- _EXERCISE DESCRIPTION_: Whenever the word "elements" appears on a line of the material below, that line is counted; state the total alone.

[[ DATA TO USE, beginning ]]

(** * Histograma acumulado por rangos: mapeo, reduccion y escaneo

    Shallow embedding of [2.1/A/main.cpp]: the bucket classifier
    [calcularIndiceRango], the sequential pipeline [ejecutarSecuencial] and the
    TBB pipeline [ejecutarParalelo], the labels of [mostrarConfiguracion],
    the input generation and [main], followed by the properties of the
    three-phase computation.

    Modelling conventions.
    - A C++ [int] is a [Z], and the sums and products of the model are those
      of [Z]: they are the ones of the code as long as every value involved
      is an [int] ([es_int]).  The division of the classifier, which can go
      wrong on [int]s, is modelled by [dividir].  The number of elements of
      the input is an [int] in the code ([int totalElementos = datos.size()]):
      the model is the code for inputs of at most [INT_MAX] elements, and on
      these every counter of the pipeline lies between zero and the number
      of elements ([resultado_acotado]).  A theorem whose statement depends
      on it carries the bound that keeps the values within [int].
    - [std::vector<int>] and [std::array<int, CANTIDAD_RANGOS>] are lists,
      read with [leer] and written with [escribir].  An access outside the
      bounds is undefined behaviour in C++: the model yields [None] there, and
      [None] propagates to the result of the run.
    - The local variables of a run live in a store [Memoria]; every loop body
      is a store transformer, so that what a stage reads and what it writes is
      explicit.
    - The TBB algorithms take, besides the arguments they have in the source,
      the decomposition chosen by the scheduler: the sub-ranges of a
      [parallel_for] and the order in which they take effect, the task tree of
      a [parallel_reduce], the sub-ranges of a [parallel_scan] and the passes
      run on each.  Tasks that run concurrently are represented by the
      sequential orders in which they can take effect. *)

From Stdlib Require Import ZArith Lia.
From stdpp Require Import base option list sorting.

[[ DATA TO USE, end ]]

- _SOLUTION BELOW_: 3